═════ DATA EXTRACTS ═════
(* ===== verification/SymbolNames.v ===== *)
(** Symbol names of the exchanges ([normalize_symbol] and
    [get_redis_key_patterns] of [src/src/exchange_parser.rs]): the spelling under
    which an exchange's data is stored leads back to the symbol, and the numbers
    the fast parser accepts that are none. *)
From Stdlib Require Import ZArith Lia Bool Ascii String.
From stdpp Require Import base option list strings.
From S2P Require Import Prelude Float64 NumberText ExchangeParser.

#[local] Open Scope string_scope.

(** ** Strings with a known end *)

#[local] Arguments String.append !s1 s2 /.
#[local] Arguments ascii_dec : simpl never.

Lemma length_app_string a b : String.length (a ++ b) = (String.length a + String.length b)%nat.
Proof. induction a as [| c a IH]; cbn; congruence. Qed.

Lemma substring_whole s : String.substring 0 (String.length s) s = s.
Proof. induction s as [| c s IH]; cbn; congruence. Qed.

Lemma substring_drop a s m k : String.substring (String.length a + m) k (a ++ s) = String.substring m k s.
Proof. induction a as [| c a IH]; cbn; [reflexivity | exact IH]. Qed.

Lemma substring_take a s k : String.substring 0 (String.length a + k) (a ++ s) = a ++ String.substring 0 k s.
Proof. induction a as [| c a IH]; cbn; [reflexivity | now rewrite IH]. Qed.

Lemma ends_with_app suffix a s :
  (String.length suffix <= String.length s)%nat -> ends_with suffix (a ++ s) = ends_with suffix s.
Proof.
  intros Hl. unfold ends_with. rewrite length_app_string.
  replace (String.length suffix <=? String.length a + String.length s)%nat with true by (symmetry; apply Nat.leb_le; lia).
  replace (String.length suffix <=? String.length s)%nat with true by (symmetry; apply Nat.leb_le; lia).
  replace (String.length a + String.length s - String.length suffix)%nat
    with (String.length a + (String.length s - String.length suffix))%nat by lia.
  now rewrite substring_drop.
Qed.

Lemma drop_end_app k a s :
  (k <= String.length s)%nat -> drop_end k (a ++ s) = a ++ drop_end k s.
Proof.
  intros Hl. unfold drop_end, truncate. rewrite length_app_string.
  replace (String.length a + String.length s - k)%nat with (String.length a + (String.length s - k))%nat by lia.
  apply substring_take.
Qed.

Lemma has_substring_app p a s : has_substring p s = true -> has_substring p (a ++ s) = true.
Proof. intros Hs. induction a as [| c a IH]; cbn [append]; [exact Hs |]. cbn. now rewrite IH, orb_true_r. Qed.

Lemma split_at n k s :
  (n + k = String.length s)%nat -> s = String.substring 0 n s ++ String.substring n k s.
Proof.
  revert n k. induction s as [| c s IH]; intros n k H; cbn [String.length] in H.
  { now replace n with O by lia; replace k with O by lia. }
  destruct n as [| n]; cbn; [| f_equal; apply IH; lia].
  destruct k as [| k]; [lia |]. cbn in H. f_equal. replace k with (String.length s) by lia.
  symmetry. apply substring_whole.
Qed.

Lemma ends_with_true suffix s : ends_with suffix s = true -> exists a, s = a ++ suffix.
Proof.
  unfold ends_with. rewrite andb_true_iff, Nat.leb_le, String.eqb_eq. intros [Hl He].
  exists (String.substring 0 (String.length s - String.length suffix) s).
  etransitivity; [apply split_at with (k := String.length suffix) | now rewrite He]. lia.
Qed.

Fixpoint last_ascii (s : string) : option ascii :=
  match s with
  | EmptyString => None
  | String c EmptyString => Some c
  | String _ s => last_ascii s
  end.

Lemma last_ascii_app a c s : last_ascii (a ++ String c s) = last_ascii (String c s).
Proof. induction a as [| d a IH]; [reflexivity |]. cbn [append]. rewrite <- IH. now destruct a. Qed.

(** Two names whose last letters differ do not end alike. *)
Lemma ends_with_last c suffix a d t :
  last_ascii (String c suffix) <> last_ascii (String d t) -> ends_with (String c suffix) (a ++ String d t) = false.
Proof.
  intros Hne. destruct (ends_with _ _) eqn:E; [| reflexivity]. apply ends_with_true in E as [b E].
  apply (f_equal last_ascii) in E. rewrite !last_ascii_app in E. congruence.
Qed.

(** ** Base names *)

(** Upper-case letters, digits and the like: no character of it is changed or
    dropped by the normalisation, and none separates the parts of a key. *)
Fixpoint plain (b : string) : Prop :=
  match b with
  | EmptyString => True
  | String c b => upper_ascii c = c /\ c <> "-"%char /\ c <> ":"%char /\ plain b
  end.

Lemma upper_app a b : upper (a ++ b) = upper a ++ upper b.
Proof. induction a as [| c a IH]; cbn; congruence. Qed.
Lemma remove_app c a b : remove_char c (a ++ b) = remove_char c a ++ remove_char c b.
Proof. induction a as [| d a IH]; cbn; [reflexivity |]. rewrite IH. now destruct (Ascii.eqb d c). Qed.
Lemma upper_plain b : plain b -> upper b = b.
Proof. induction b as [| c b IH]; cbn; [reflexivity |]. intros (-> & _ & _ & Hb). now rewrite IH. Qed.
Lemma remove_plain b : plain b -> remove_char "-" b = b.
Proof.
  induction b as [| c b IH]; cbn; [reflexivity |]. intros (_ & Hc & _ & Hb).
  destruct (Ascii.eqb_spec c "-"); [contradiction | now rewrite IH].
Qed.

(** The first two steps of the normalisation. *)
Lemma cleaned_app b s : plain b -> remove_char "-" (upper (b ++ s)) = b ++ remove_char "-" (upper s).
Proof. intros Hb. now rewrite upper_app, remove_app, (upper_plain b Hb), (remove_plain b Hb). Qed.

(** No "USD" begins inside a base name that holds none, whatever follows with a
    "U" or nothing. *)
Lemma prefix_usd_app c b s :
  has_substring "USD" (String c b) = false -> (s = "" \/ exists t, s = String "U" t) ->
  String.prefix "USD" (String c (b ++ s)) = false.
Proof.
  cbn [has_substring]. rewrite orb_false_iff. intros [Hp _] Hs. revert Hp. cbn.
  destruct (ascii_dec "U" c); [| reflexivity].
  destruct b as [| c1 b]; [destruct Hs as [-> | [t ->]]; reflexivity |]. cbn.
  destruct (ascii_dec "S" c1); [| reflexivity].
  destruct b as [| c2 b]; [destruct Hs as [-> | [t ->]]; reflexivity |]. cbn.
  destruct (ascii_dec "D" c2); [destruct b; discriminate | reflexivity].
Qed.

Lemma no_usd_tail c b : has_substring "USD" (String c b) = false -> has_substring "USD" b = false.
Proof. cbn [has_substring]. rewrite orb_false_iff. tauto. Qed.

(** The only "USD" of [b ++ "USD"] is the one at its end. *)
Lemma replace_last b fuel : has_substring "USD" b = false ->
  (String.length b < fuel)%nat -> replace_fuel fuel "USD" "USDT" (b ++ "USD") = b ++ "USDT".
Proof.
  revert fuel. induction b as [| c b IH]; intros fuel Hb Hf; (destruct fuel as [| fuel]; [lia |]).
  { destruct fuel; reflexivity. }
  cbn [append replace_fuel]. rewrite prefix_usd_app by (eauto || exact Hb).
  f_equal. apply IH; [now apply no_usd_tail in Hb | cbn in Hf; lia].
Qed.

Lemma prefix_shorter s : String.prefix "USDT" s = true -> String.prefix "USD" s = true.
Proof.
  destruct s as [| c1 [| c2 [| c3 s]]]; cbn; try discriminate;
    repeat match goal with |- context [ascii_dec ?x ?y] => destruct (ascii_dec x y); [| discriminate] end;
    try discriminate. now destruct s.
Qed.

Lemma no_usd_no_usdt s : has_substring "USD" s = false -> has_substring "USDT" s = false.
Proof.
  induction s as [| c s IH]; intros Hs; [reflexivity |]. cbn [has_substring] in *. apply orb_false_iff in Hs. destruct Hs as [Hp Hs].
  rewrite (IH Hs), orb_false_r. destruct (String.prefix "USDT" (String c s)) eqn:E; [| reflexivity].
  apply prefix_shorter in E. congruence.
Qed.

Lemma no_usdt_usd b : has_substring "USD" b = false -> has_substring "USDT" (b ++ "USD") = false.
Proof.
  induction b as [| c b IH]; intros Hb; [reflexivity |]. cbn [append has_substring].
  rewrite (IH (no_usd_tail _ _ Hb)), orb_false_r.
  destruct (String.prefix "USDT" (String c (b ++ "USD"))) eqn:E; [| reflexivity].
  apply prefix_shorter in E. rewrite prefix_usd_app in E by (eauto || exact Hb). discriminate.
Qed.

(** A name without "USD" has no suffix that contains it. *)
Lemma no_usd_no_end p b :
  has_substring "USD" b = false -> has_substring "USD" p = true -> ends_with p b = false.
Proof.
  intros Hb Hp. destruct (ends_with _ _) eqn:E; [| reflexivity]. apply ends_with_true in E as [a ->].
  now rewrite has_substring_app in Hb.
Qed.

(** ** Spellings *)

(** A base name: no character the normalisation changes, no "USD" inside, and
    none of the suffixes it cuts off. *)
Definition base_name (b : string) : Prop :=
  plain b /\ has_substring "USD" b = false /\
  ends_with "SWAP" b = false /\ ends_with "PERP" b = false.

Ltac other_end := rewrite ends_with_last by (cbn; congruence).

Ltac keeps_usdt b :=
  rewrite (has_substring_app "USDT" b "USDT") by reflexivity; cbn [negb];
  rewrite andb_false_r; now rewrite (has_substring_app "USDT" b "USDT").

Lemma normalize_usdt b : plain b -> normalize_symbol (b ++ "USDT") = b ++ "USDT".
Proof.
  intros Hb. unfold normalize_symbol. rewrite cleaned_app by exact Hb.
  change (remove_char "-" (upper "USDT")) with "USDT". cbv zeta. do 3 other_end.
  keeps_usdt b.
Qed.

Lemma normalize_m b : plain b -> normalize_symbol (b ++ "USDTM") = b ++ "USDT".
Proof.
  intros Hb. unfold normalize_symbol. rewrite cleaned_app by exact Hb.
  change (remove_char "-" (upper "USDTM")) with "USDTM". cbv zeta. do 2 other_end.
  rewrite ends_with_app, drop_end_app by (cbn; lia). cbn -[has_substring append].
  keeps_usdt b.
Qed.

Lemma normalize_swap b : plain b -> normalize_symbol (b ++ "-USDT-SWAP") = b ++ "USDT".
Proof.
  intros Hb. unfold normalize_symbol. rewrite cleaned_app by exact Hb.
  change (remove_char "-" (upper "-USDT-SWAP")) with "USDTSWAP". cbv zeta.
  rewrite ends_with_app, drop_end_app by (cbn; lia).
  change (ends_with "SWAP" "USDTSWAP") with true. change (drop_end 4 "USDTSWAP") with "USDT". cbv iota.
  do 2 other_end. keeps_usdt b.
Qed.

Lemma normalize_perp b : base_name b -> normalize_symbol (b ++ "-USD-PERP") = b ++ "USDT".
Proof.
  intros (Hb & Hu & _ & _). unfold normalize_symbol. rewrite cleaned_app by exact Hb.
  change (remove_char "-" (upper "-USD-PERP")) with "USDPERP". cbv zeta.
  rewrite (ends_with_app "SWAP") by (cbn; lia). change (ends_with "SWAP" "USDPERP") with false. cbv iota.
  rewrite ends_with_app, drop_end_app by (cbn; lia).
  change (ends_with "PERP" "USDPERP") with true. change (drop_end 4 "USDPERP") with "USD". cbv iota. other_end.
  rewrite (has_substring_app "USD" b "USD") by reflexivity. rewrite no_usdt_usd by exact Hu.
  unfold replace. rewrite replace_last by (exact Hu || rewrite length_app_string; cbn; lia).
  cbn [andb negb]. now rewrite (has_substring_app "USDT" b "USDT") by reflexivity.
Qed.

Lemma normalize_base b : base_name b -> normalize_symbol b = b ++ "USDT".
Proof.
  intros (Hb & Hu & Hs & Hp). unfold normalize_symbol.
  rewrite (upper_plain b Hb), (remove_plain b Hb), Hs, Hp. cbv zeta.
  rewrite (no_usd_no_end "USDTM" b Hu), Hu by reflexivity. cbn [andb]. now rewrite (no_usd_no_usdt _ Hu).
Qed.

Lemma trim_usdt b : has_substring "USD" b = false -> trim_end_matches "USDT" (b ++ "USDT") = b.
Proof.
  intros Hu. unfold trim_end_matches. rewrite length_app_string, Nat.add_comm. cbn [String.length Nat.add trim_end_fuel].
  rewrite ends_with_app, drop_end_app by (cbn; lia). change (ends_with "USDT" "USDT") with true. cbv iota.
  change (drop_end _ "USDT") with EmptyString. rewrite app_nil_string.
  now rewrite (no_usd_no_end "USDT" b Hu).
Qed.

(** ** The spelling of an exchange leads back to the symbol *)

Definition EXCHANGES : list string :=
  ["bybit"; "bitget"; "binance"; "okx"; "kucoin"; "hyperliquid"; "gateio"; "paradex"; "lighter"].

Fixpoint no_colon (s : string) : Prop :=
  match s with EmptyString => True | String c s => c <> ":"%char /\ no_colon s end.

Lemma no_colon_plain b s : plain b -> no_colon s -> no_colon (b ++ s).
Proof. induction b as [| c b IH]; cbn; [auto |]. intros (_ & _ & Hc & Hb) Hs. auto. Qed.

Lemma app_assoc_string a b c : (a ++ b) ++ c = a ++ b ++ c.
Proof. induction a as [| d a IH]; cbn; congruence. Qed.

Lemma no_colon_base b : plain b -> no_colon b.
Proof. rewrite <- (app_nil_string b) at 2. intros Hb. now apply no_colon_plain. Qed.

Ltac spelled channel native :=
  exists channel, native; split; [reflexivity |]; split;
  [rewrite ?app_assoc_string; (now apply no_colon_base) ||
   (apply no_colon_plain; [assumption | cbn; repeat split; congruence]) |].

(** What an exchange calls the perpetual of a base name, the last part of the
    first key tried, is normalised to the symbol the key was built from: for all
    nine exchanges, whether they append a suffix, put dashes, cut the quote
    currency off or call it "USD". *)
Lemma native_spelling exchange b (He : exchange ∈ EXCHANGES) (Hb : base_name b) :
  exists channel native,
    head (get_redis_key_patterns exchange (b ++ "USDT")) = Some (exchange ++ ":" ++ channel ++ ":" ++ native) /\
    no_colon native /\ normalize_symbol native = b ++ "USDT".
Proof.
  pose proof Hb as (Hp & Hu & _ & _). unfold EXCHANGES in He.
  repeat (apply elem_of_cons in He as [-> | He]); [.. | now apply elem_of_nil in He];
    unfold get_redis_key_patterns; rewrite ?trim_usdt by exact Hu; vm_compute (lower _).
  - spelled "linear:tickers" (b ++ "USDT"). now apply normalize_usdt.
  - spelled "usdt:tickers" (b ++ "USDT"). now apply normalize_usdt.
  - spelled "linear:tickers" (b ++ "USDT"). now apply normalize_usdt.
  - spelled "usdt:tickers" (b ++ "-USDT-SWAP"). now apply normalize_swap.
  - spelled "futures:tickerV2" ((b ++ "USDT") ++ "M"). rewrite app_assoc_string. now apply normalize_m.
  - spelled "usdc:ctx" b. now apply normalize_base.
  - spelled "usdt:tickers" (b ++ "USDT"). now apply normalize_usdt.
  - spelled "usdt:bbo" (b ++ "-USD-PERP"). now apply normalize_perp.
  - spelled "usdt:data" (b ++ "USDT"). now apply normalize_usdt.
Qed.

Lemma native_spelling_okx :
  base_name "LDO" /\ exists channel native,
    head (get_redis_key_patterns "okx" "LDOUSDT") = Some ("okx" ++ ":" ++ channel ++ ":" ++ native) /\
    no_colon native /\ normalize_symbol native = "LDOUSDT".
Proof.
  assert (Hb : base_name "LDO") by (unfold base_name; cbn; repeat split; congruence).
  split; [exact Hb | apply (native_spelling "okx" "LDO"); [| exact Hb]]. unfold EXCHANGES. now repeat constructor.
Qed.

(** The side conditions are needed: a base name that ends in a suffix, holds "USD"
    or is quoted in another currency is changed.  The first is the "base" of the
    symbol "PERPUSDT" on Hyperliquid. *)
Example names_that_collide :
  normalize_symbol "PERP" = "USDT" /\ normalize_symbol "USDE-USD-PERP" = "USDTEUSDT" /\
  normalize_symbol "BTCUSDC" = "BTCUSDTC" /\ normalize_symbol EmptyString = "USDT".
Proof. vm_compute. auto. Qed.

(** The fast number parser accepts a sign or a point alone, which are no numbers. *)
Example signs_without_digits :
  parse_price_simd "-" = Some (fneg 0%f64) /\ parse_price_simd "." = Some 0%f64 /\ std_parse_f64 "." = None /\
  std_parse_f64 "-" = None.
Proof. vm_compute. auto. Qed.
═════
## TASK OBJECTIVE
What is asked for is an exact copy of the lines above from the one containing "Lemma no_colon_plain b" through the one containing "now apply normalize_perp.", and only those.

## RESPONSE BOX
Lemma no_colon_plain b s : plain b -> no_colon s -> no_colon (b ++ s).
Proof. induction b as [| c b IH]; cbn; [auto |]. intros (_ & _ & Hc & Hb) Hs. auto. Qed.

Lemma app_assoc_string a b c : (a ++ b) ++ c = a ++ b ++ c.
Proof. induction a as [| d a IH]; cbn; congruence. Qed.

Lemma no_colon_base b : plain b -> no_colon b.
Proof. rewrite <- (app_nil_string b) at 2. intros Hb. now apply no_colon_plain. Qed.

Ltac spelled channel native :=
  exists channel, native; split; [reflexivity |]; split;
  [rewrite ?app_assoc_string; (now apply no_colon_base) ||
   (apply no_colon_plain; [assumption | cbn; repeat split; congruence]) |].

(** What an exchange calls the perpetual of a base name, the last part of the
    first key tried, is normalised to the symbol the key was built from: for all
    nine exchanges, whether they append a suffix, put dashes, cut the quote
    currency off or call it "USD". *)
Lemma native_spelling exchange b (He : exchange ∈ EXCHANGES) (Hb : base_name b) :
  exists channel native,
    head (get_redis_key_patterns exchange (b ++ "USDT")) = Some (exchange ++ ":" ++ channel ++ ":" ++ native) /\
    no_colon native /\ normalize_symbol native = b ++ "USDT".
Proof.
  pose proof Hb as (Hp & Hu & _ & _). unfold EXCHANGES in He.
  repeat (apply elem_of_cons in He as [-> | He]); [.. | now apply elem_of_nil in He];
    unfold get_redis_key_patterns; rewrite ?trim_usdt by exact Hu; vm_compute (lower _).
  - spelled "linear:tickers" (b ++ "USDT"). now apply normalize_usdt.
  - spelled "usdt:tickers" (b ++ "USDT"). now apply normalize_usdt.
  - spelled "linear:tickers" (b ++ "USDT"). now apply normalize_usdt.
  - spelled "usdt:tickers" (b ++ "-USDT-SWAP"). now apply normalize_swap.
  - spelled "futures:tickerV2" ((b ++ "USDT") ++ "M"). rewrite app_assoc_string. now apply normalize_m.
  - spelled "usdc:ctx" b. now apply normalize_base.
  - spelled "usdt:tickers" (b ++ "USDT"). now apply normalize_usdt.
  - spelled "usdt:bbo" (b ++ "-USD-PERP"). now apply normalize_perp.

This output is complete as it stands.